──────── SUPPLIED MATERIAL ────────

(** C2. The collection holds one validated record.  [writePPP] writes the
    secrets file and then returns the execution error of the provider
    template; no provider file is written. *)
Theorem writePPP_fails_on_a_validated_record :
  PPPIface_Validate Scenario.alice = None
  /\ snd (writePPP (Scenario.env [] true) [] (PPPConfig.mk [Scenario.alice])
            Scenario.emptyWorld)
     = Some (ExecError "provider" "BSSID" "main.PPPIface")
  /\ files (fst (writePPP (Scenario.env [] true) [] (PPPConfig.mk [Scenario.alice])
                   Scenario.emptyWorld))
     !! providerPath (Scenario.env [] true) Scenario.alice = None.
Proof.
  split; [reflexivity|]. rewrite writePPP_result. simpl. split; [reflexivity|].
  rewrite lookup_insert_ne by discriminate. apply lookup_empty.
Qed.

(** ** The name check and the WPA template *)

Lemma nullable_lang (r : regex) : nullable r = true -> lang r "".
Proof.
  induction r as [| |p|r IHr s IHs|r IHr s IHs|r IHr]; simpl; intros H;
    try discriminate.
  - constructor.
  - apply andb_prop in H as [Hr Hs].
    change "" with ("" +:+ ""). constructor; auto.
  - apply orb_prop in H as [H|H]; [apply lang_Alt_l|apply lang_Alt_r]; auto.
  - constructor.
Qed.

Lemma deriv_lang (c : ascii) (r : regex) :
  forall s, lang (deriv c r) s -> lang r (String c s).
Proof.
  induction r as [| |p|r IHr t IHt|r IHr t IHt|r IHr]; simpl; intros s H.
  - inversion H.
  - inversion H.
  - destruct (p c) eqn:Hp; inversion H; subst. now constructor.
  - destruct (nullable r) eqn:Hn.
    + inversion H as [| | |? ? ? H1|? ? ? H1| |]; subst.
      * inversion H1 as [| |? ? x y Hx Hy| | | |]; subst.
        change (String c (x +:+ y)) with (String c x +:+ y).
        constructor; auto.
      * change (String c s) with ("" +:+ String c s).
        constructor; [now apply nullable_lang|auto].
    + inversion H as [| |? ? x y Hx Hy| | | |]; subst.
      change (String c (x +:+ y)) with (String c x +:+ y).
      constructor; auto.
  - inversion H; subst; [apply lang_Alt_l|apply lang_Alt_r]; auto.
  - inversion H as [| |? ? x y Hx Hy| | | |]; subst.
    change (String c (x +:+ y)) with (String c x +:+ y).
    constructor; auto.
Qed.

(** What the matcher accepts is in the language of the pattern. *)
Lemma regexp_MatchString_lang (s : string) :
  forall r, regexp_MatchString r s = true -> lang r s.
Proof.
  induction s as [|c s IH]; simpl; intros r H.
  - now apply nullable_lang.
  - apply deriv_lang, IH, H.
Qed.

Lemma Forall_bytes_app (P : ascii -> Prop) (x y : string) :
  Forall P (list_ascii_of_string x) -> Forall P (list_ascii_of_string y) ->
  Forall P (list_ascii_of_string (x +:+ y)).
Proof.
  induction x as [|a x IH]; intros Hx Hy; [exact Hy|].
  change (Forall P (a :: list_ascii_of_string (x +:+ y))).
  inversion Hx; subst. constructor; auto.
Qed.

Lemma lang_Star_bytes (P : ascii -> Prop) (r : regex) :
  (forall x, lang r x -> Forall P (list_ascii_of_string x)) ->
  forall s, lang (Star r) s -> Forall P (list_ascii_of_string s).
Proof.
  intros Hr s H. remember (Star r) as q eqn:Hq.
  induction H as [| | | | | |r' x y Hx _ Hy IHy]; try discriminate.
  - constructor.
  - injection Hq as ->. apply Forall_bytes_app; auto.
Qed.

(** A name that passes the name check is made of letters, digits and dots. *)
Lemma ifacePattern_bytes (iface : string) :
  regexp_MatchString ifacePattern iface = true ->
  Forall (fun c => ifaceByte c = true) (list_ascii_of_string iface).
Proof.
  intros H. apply regexp_MatchString_lang in H. unfold ifacePattern in H.
  assert (forall x, lang (Class alnum) x ->
                    Forall (fun c => ifaceByte c = true) (list_ascii_of_string x)) as Ha.
  { intros x Hx. inversion Hx; subst. repeat constructor.
    unfold ifaceByte. now apply orb_true_intro; left. }
  inversion H as [| |? ? x y Hx Hy| | | |]; subst.
  apply Forall_bytes_app.
  - revert Hx. now apply lang_Star_bytes.
  - revert Hy. apply lang_Star_bytes. intros z Hz.
    inversion Hz as [| |? ? d t Hd Ht| | | |]; subst.
    apply Forall_bytes_app.
    + inversion Hd; subst. repeat constructor.
      unfold ifaceByte. now apply orb_true_intro; right.
    + revert Ht. now apply lang_Star_bytes.
Qed.

Lemma ifaceByte_no_delimiter (s : string) :
  Forall (fun c => ifaceByte c = true) (list_ascii_of_string s) ->
  strings_Contains s "{{" = false.
Proof.
  induction s as [|c s IH]; intros H; [reflexivity|].
  inversion H as [|? ? Hc Hs]; subst.
  cbn [strings_Contains strings_HasPrefix]. rewrite (IH Hs), orb_false_r.
  destruct (Ascii.eqb_spec "{" c) as [<-|_]; [discriminate Hc|reflexivity].
Qed.

(** For a name that passes the name check the WPA template parses, with the
    name as literal text. *)
Lemma parseWpaTemplate_checked_name (iface : string) :
  regexp_MatchString ifacePattern iface = true ->
  parseWpaTemplate iface = inr (wpaTemplate iface).
Proof.
  intros H. unfold parseWpaTemplate.
  now rewrite (ifaceByte_no_delimiter iface (ifacePattern_bytes iface H)).
Qed.

(** ** What the WPA handler stores *)

Lemma mergeWpa_ends_with_new interfaces new_wpa (stored : list WPAIface) :
  WPAIface.Iface new_wpa <> "" ->
  exists before, mergeWpa interfaces new_wpa stored = before ++ [new_wpa].
Proof.
  intros Hne. apply String.eqb_neq in Hne.
  induction stored as [|r rest [before IH]].
  - exists []. now rewrite mergeWpa_nil, Hne.
  - rewrite mergeWpa_cons.
    destruct (String.eqb (WPAIface.Iface r) (WPAIface.Iface new_wpa)).
    + now exists [].
    + exists (refreshWpa interfaces r :: before). now rewrite IH.
Qed.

────────

### TASK DETAILS
Identify the lines in the entries that hold "reflexivity" and return each one.

### TASK RESULT
  split; [reflexivity|]. rewrite writePPP_result. simpl. split; [reflexivity|].
  induction s as [|c s IH]; intros H; [reflexivity|].
  destruct (Ascii.eqb_spec "{" c) as [<-|_]; [discriminate Hc|reflexivity].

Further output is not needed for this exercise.